Before long you will find that other new dancers will start swooning over what you have accomplished on your own. You don't have to tell them how nervous you still might be about your own dancing. Looking confident and feeling confident are two different things. Keep working on those things that make you look confident and no one will be the wiser.
Are dance shoes really that important?
How to step out in style.
I am often asked about how important dance shoes are to your dancing. They are very important. It could actually save you money in the long run. Here is how.
Let's face it. Dance shoes can be an investment. Prices can range from $50 - $170 for a pair, depending on the brand that you purchase. So why invest in them? Dance shoes do several things for you. Firstly, they usually have a steel shank to help you stay poised more easily over the balls of your feet. This helps you change weight more quickly. Most shoes are made of calves leather which provides superior flexibility through the foot so your toes can grip the floor. The brushed suede bottoms allow the perfect traction and allow you to stick when you need to stick and slide when you need to slide. These three things alone will provide you a lot of stability to your dancing. With these things in mind, I would like to share with you the following story that took place a little over four years ago.

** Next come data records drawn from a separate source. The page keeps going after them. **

(** * Screen buffer of the console host: a shallow embedding of
    [src/host/screenInfo.cpp] and the properties checked against it.

    Integers are mathematical ([Z]); where the source stores a value in a
    [SHORT] the 16-bit wrap-around is written out with [toSHORT].  Objects
    reached through pointers (screen buffers, the four handles of the output
    state machine) live in finite maps keyed by their address; an absent key
    is a freed object. *)

From Stdlib Require Import ZArith Bool Sorted.
From stdpp Require Import base tactics option list gmap.

Local Open Scope Z_scope.

(** ** Machine integers and plain data *)

Definition SHORT_MAX : Z := 32767.

(** The value a [SHORT] holds after an [int] expression is stored in it. *)
Definition toSHORT (z : Z) : Z := (z + 32768) mod 65536 - 32768.

(** [(USHORT)s] for a [SHORT] s. *)
Definition toUSHORT (z : Z) : Z := z mod 65536.

Definition isSHORT (z : Z) : Prop := -32768 <= z <= 32767.

(** The value a [LONG] (or an [int]) holds after an arithmetic result is
    stored in it. *)
Definition toLONG (z : Z) : Z := (z + 2147483648) mod 4294967296 - 2147483648.

Definition isLONG (z : Z) : Prop := -2147483648 <= z <= 2147483647.

Record COORD := mkCOORD { X : Z; Y : Z }.

Record SMALL_RECT := mkSMALL_RECT { Left : Z; Top : Z; Right : Z; Bottom : Z }.

Record RECT := mkRECT { left : Z; top : Z; right : Z; bottom : Z }.

Inductive NTSTATUS :=
| STATUS_SUCCESS
| STATUS_INVALID_PARAMETER
| STATUS_NO_MEMORY
| STATUS_INVALID_HANDLE.

Definition NT_SUCCESS (s : NTSTATUS) : bool :=
  match s with STATUS_SUCCESS => true | _ => false end.

Definition COORD_eqb (a b : COORD) : bool := (X a =? X b) && (Y a =? Y b).

Definition SMALL_RECT_eqb (a b : SMALL_RECT) : bool :=
  (Left a =? Left b) && (Top a =? Top b) && (Right a =? Right b) && (Bottom a =? Bottom b).

(** The [max] and [min] macros. *)
Definition max (a b : Z) : Z := if a >? b then a else b.
Definition min (a b : Z) : Z := if a <? b then a else b.

(** [abs] of an [int]. *)
Definition abs (a : Z) : Z := if a <? 0 then - a else a.

(** Modelled from the spec: the [RECT_WIDTH] and [RECT_HEIGHT] macros are
    declared outside the source file; the client size in pixels is the
    difference of the opposite edges. *)
Definition RECT_WIDTH (r : RECT) : Z := right r - left r.
Definition RECT_HEIGHT (r : RECT) : Z := bottom r - top r.

(** Modelled from the spec: [CalcWindowSizeX] and [CalcWindowSizeY] are macros
    declared outside the source file; a viewport is inclusive, so its width is
    [Right - Left + 1]. *)
Definition CalcWindowSizeX (r : SMALL_RECT) : Z := Right r - Left r + 1.
Definition CalcWindowSizeY (r : SMALL_RECT) : Z := Bottom r - Top r + 1.

(** ** The text buffer, as far as the screen buffer reads and writes it *)

Definition WCHAR := Z.
Definition BYTE := Z.
Definition UNICODE_SPACE : WCHAR := 32.

(** An attribute run: a colour word and the number of cells it covers. *)
Record TextAttributeRun := mkRun { runAttr : Z; runLength : Z }.

(** [Chars] and [KAttrs] are the cells the row's two pointers designate inside
    the flat storage of the text buffer. *)
Module CHAR_ROW.
Record t := mk {
  Chars : list WCHAR;
  KAttrs : list BYTE;
  Left : Z;
  Right : Z;
  WasWrapForced : bool;
  WasDoubleBytePadded : bool
}.
End CHAR_ROW.

(** An allocation is named by a number. *)
Definition block := nat.

(** [AttrRow] is the list of runs of the row's attribute row and
    [AttrRowList] the allocation that holds them: [None] when the row has
    none, as before [AttrRow.Initialize], or when its storage is not
    followed (the rows of a text buffer made through [TextBufferOps]). *)
Record ROW := mkROW {
  CharRow : CHAR_ROW.t;
  AttrRow : list TextAttributeRun;
  AttrRowList : option block;
  sRowId : Z
}.

Record Cursor := mkCursor {
  cPosition : COORD;
  cSize : Z;
  cIsVisible : bool;
  cIsOn : bool;
  cIsDouble : bool;
  cDelay : bool;
  cHasMoved : bool
}.

(** The text buffer keeps the names of the allocations of its row array and
    of its two flat arrays. *)
Record TEXT_BUFFER_INFO := mkTEXT_BUFFER_INFO {
  Rows : list ROW;
  RowsBlock : block;
  TextRows : block;
  KAttrRows : block;
  FirstRowIndex : Z;
  coordBufferSize : COORD;
  tbCursor : Cursor
}.

Definition GetCursor (tb : TEXT_BUFFER_INFO) : Cursor := tbCursor tb.
Definition GetPosition (c : Cursor) : COORD := cPosition c.

Definition Cursor_SetPosition (p : COORD) (c : Cursor) : Cursor :=
  mkCursor p (cSize c) (cIsVisible c) (cIsOn c) (cIsDouble c) (cDelay c) (cHasMoved c).
Definition Cursor_SetDelay (b : bool) (c : Cursor) : Cursor :=
  mkCursor (cPosition c) (cSize c) (cIsVisible c) (cIsOn c) (cIsDouble c) b (cHasMoved c).
Definition Cursor_SetIsOn (b : bool) (c : Cursor) : Cursor :=
  mkCursor (cPosition c) (cSize c) (cIsVisible c) b (cIsDouble c) (cDelay c) (cHasMoved c).
Definition Cursor_SetHasMoved (b : bool) (c : Cursor) : Cursor :=
  mkCursor (cPosition c) (cSize c) (cIsVisible c) (cIsOn c) (cIsDouble c) (cDelay c) b.

Definition set_tbCursor (c : Cursor) (tb : TEXT_BUFFER_INFO) : TEXT_BUFFER_INFO :=
  mkTEXT_BUFFER_INFO (Rows tb) (RowsBlock tb) (TextRows tb) (KAttrRows tb)
    (FirstRowIndex tb) (coordBufferSize tb) c.

(** ** The screen buffer object *)

Definition addr := nat.
Definition handle := nat.

Record SCREEN_INFORMATION := mkSCREEN_INFORMATION {
  _coordScreenBufferSize : COORD;
  _srBufferViewport : SMALL_RECT;
  TextInfo : TEXT_BUFFER_INFO;
  _Attributes : Z;
  (** the linked list of [TabStop] nodes, head first *)
  _ptsTabs : list Z;
  _psiMainBuffer : option addr;
  _psiAlternateBuffer : option addr;
  _pStateMachine : option handle;
  _pAdapter : option handle;
  _pBufferWriter : option handle;
  _pConApi : option handle;
  _fAltWindowChanged : bool
}.

Definition set_coordScreenBufferSize (c : COORD) (si : SCREEN_INFORMATION) :=
  mkSCREEN_INFORMATION c (_srBufferViewport si) (TextInfo si) (_Attributes si) (_ptsTabs si)
    (_psiMainBuffer si) (_psiAlternateBuffer si) (_pStateMachine si) (_pAdapter si)
    (_pBufferWriter si) (_pConApi si) (_fAltWindowChanged si).

Definition set_srBufferViewport (r : SMALL_RECT) (si : SCREEN_INFORMATION) :=
  mkSCREEN_INFORMATION (_coordScreenBufferSize si) r (TextInfo si) (_Attributes si) (_ptsTabs si)
    (_psiMainBuffer si) (_psiAlternateBuffer si) (_pStateMachine si) (_pAdapter si)
    (_pBufferWriter si) (_pConApi si) (_fAltWindowChanged si).

Definition set_TextInfo (tb : TEXT_BUFFER_INFO) (si : SCREEN_INFORMATION) :=
  mkSCREEN_INFORMATION (_coordScreenBufferSize si) (_srBufferViewport si) tb (_Attributes si)
    (_ptsTabs si) (_psiMainBuffer si) (_psiAlternateBuffer si) (_pStateMachine si) (_pAdapter si)
    (_pBufferWriter si) (_pConApi si) (_fAltWindowChanged si).

Definition set_ptsTabs (l : list Z) (si : SCREEN_INFORMATION) :=
  mkSCREEN_INFORMATION (_coordScreenBufferSize si) (_srBufferViewport si) (TextInfo si)
    (_Attributes si) l (_psiMainBuffer si) (_psiAlternateBuffer si) (_pStateMachine si)
    (_pAdapter si) (_pBufferWriter si) (_pConApi si) (_fAltWindowChanged si).

(** *** [SetScreenBufferSize], [GetScreenBufferSize] *)

Definition SetScreenBufferSize (coordNewBufferSize : COORD) (si : SCREEN_INFORMATION)
  : SCREEN_INFORMATION :=
  let coordCandidate :=
    {| X := max 1 (X coordNewBufferSize); Y := max 1 (Y coordNewBufferSize) |} in
  set_coordScreenBufferSize coordCandidate si.

Definition GetScreenBufferSize (si : SCREEN_INFORMATION) : COORD := _coordScreenBufferSize si.

(** *** [SetCursorPosition]

    [Flags] is [g_ciConsoleInformation.Flags]; the bit [CONSOLE_HAS_FOCUS] is
    declared outside the source file and taken as an argument. *)

Definition SetCursorPosition (CONSOLE_HAS_FOCUS Flags : Z) (Position : COORD) (TurnOn : bool)
    (si : SCREEN_INFORMATION) : NTSTATUS * SCREEN_INFORMATION :=
  let pTextInfo := TextInfo si in
  let pCursor := GetCursor pTextInfo in
  let coordScreenBufferSize := GetScreenBufferSize si in
  if (X Position >=? X coordScreenBufferSize) || (Y Position >=? Y coordScreenBufferSize)
     || (X Position <? 0) || (Y Position <? 0)
  then (STATUS_INVALID_PARAMETER, si)
  else
    let pCursor := Cursor_SetPosition Position pCursor in
    let pCursor :=
      if negb (Z.land Flags CONSOLE_HAS_FOCUS =? 0) then
        let pCursor :=
          if TurnOn then Cursor_SetIsOn true (Cursor_SetDelay false pCursor)
          else Cursor_SetDelay true pCursor in
        Cursor_SetHasMoved true pCursor
      else pCursor in
    (STATUS_SUCCESS, set_TextInfo (set_tbCursor pCursor pTextInfo) si).

(** *** Tab stops *)

(** The search loop of [AddTabStop] from the node [prev] on; [next] is the
    list hanging from [prev->ptsNext].  The result is the status and the list
    that hangs from [prev->ptsNext] afterwards.  [fAlloc] tells whether
    [new TabStop()] returns a node. *)
Fixpoint AddTabStop_search (fAlloc : bool) (sColumn prev : Z) (next : list Z)
  : NTSTATUS * list Z :=
  if prev =? sColumn then (STATUS_NO_MEMORY, next)
  else
    match next with
    | [] => if fAlloc then (STATUS_SUCCESS, [sColumn]) else (STATUS_NO_MEMORY, next)
    | n :: next' =>
        if n >? sColumn
        then if fAlloc then (STATUS_SUCCESS, sColumn :: next) else (STATUS_NO_MEMORY, next)
        else let '(Status, next'') := AddTabStop_search fAlloc sColumn n next' in
             (Status, n :: next'')
    end.

Definition AddTabStop (fAlloc : bool) (sColumn : Z) (si : SCREEN_INFORMATION)
  : NTSTATUS * SCREEN_INFORMATION :=
  match _ptsTabs si with
  | [] =>
      (* _ptsTabs = new TabStop(): the head pointer takes the result at once *)
      if fAlloc then (STATUS_SUCCESS, set_ptsTabs [sColumn] si)
      else (STATUS_NO_MEMORY, set_ptsTabs [] si)
  | prev :: next =>
      if prev >? sColumn then
        if fAlloc then (STATUS_SUCCESS, set_ptsTabs (sColumn :: prev :: next) si)
        else (STATUS_NO_MEMORY, set_ptsTabs [] si)
      else
        let '(Status, next') := AddTabStop_search fAlloc sColumn prev next in
        (Status, set_ptsTabs (prev :: next') si)
  end.

Definition ClearTabStops (si : SCREEN_INFORMATION) : SCREEN_INFORMATION := set_ptsTabs [] si.

Definition ClearTabStop (sColumn : Z) (si : SCREEN_INFORMATION) : SCREEN_INFORMATION :=
  set_ptsTabs (filter (fun c => c ≠ sColumn) (_ptsTabs si)) si.

(** The loop of [GetForwardTab]: the first stop the cursor is not at or past. *)
Fixpoint GetForwardTab_scan (x : Z) (ptsNext : list Z) : option Z :=
  match ptsNext with
  | [] => None
  | c :: rest => if x >=? c then GetForwardTab_scan x rest else Some c
  end.

Definition GetForwardTab (cCurrCursorPos : COORD) (si : SCREEN_INFORMATION) : COORD :=
  let sWidth := toSHORT (X (GetScreenBufferSize si) - 1) in
  if X cCurrCursorPos =? sWidth
  then {| X := 0; Y := toSHORT (Y cCurrCursorPos + 1) |}
  else
    match GetForwardTab_scan (X cCurrCursorPos) (_ptsTabs si) with
    | None => {| X := sWidth; Y := Y cCurrCursorPos |}
    | Some c => {| X := c; Y := Y cCurrCursorPos |}
    end.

I was commissioned to put together a showcase for a young couple a few years ago. This couple had a new marriage and wanted something that would help them represent their feelings during a local dance showcase. They chose a beautiful, but rather fast song. As the weeks progressed, this young man was eager to get a pair of dance shoes to practice in. The shoes noticeably helped his posture and provided the stability that he needed to perform the lifts that we had chosen to put into their routine. His wife, however did not get her dance shoes at the same time. As time went on, I found myself correcting her technique over and over again. I just could not get it to look right and struggled with getting the performance to come out clean. As time went on, I began to worry that it would not be polished enough to show as I had to keep correcting the same issues over and over again.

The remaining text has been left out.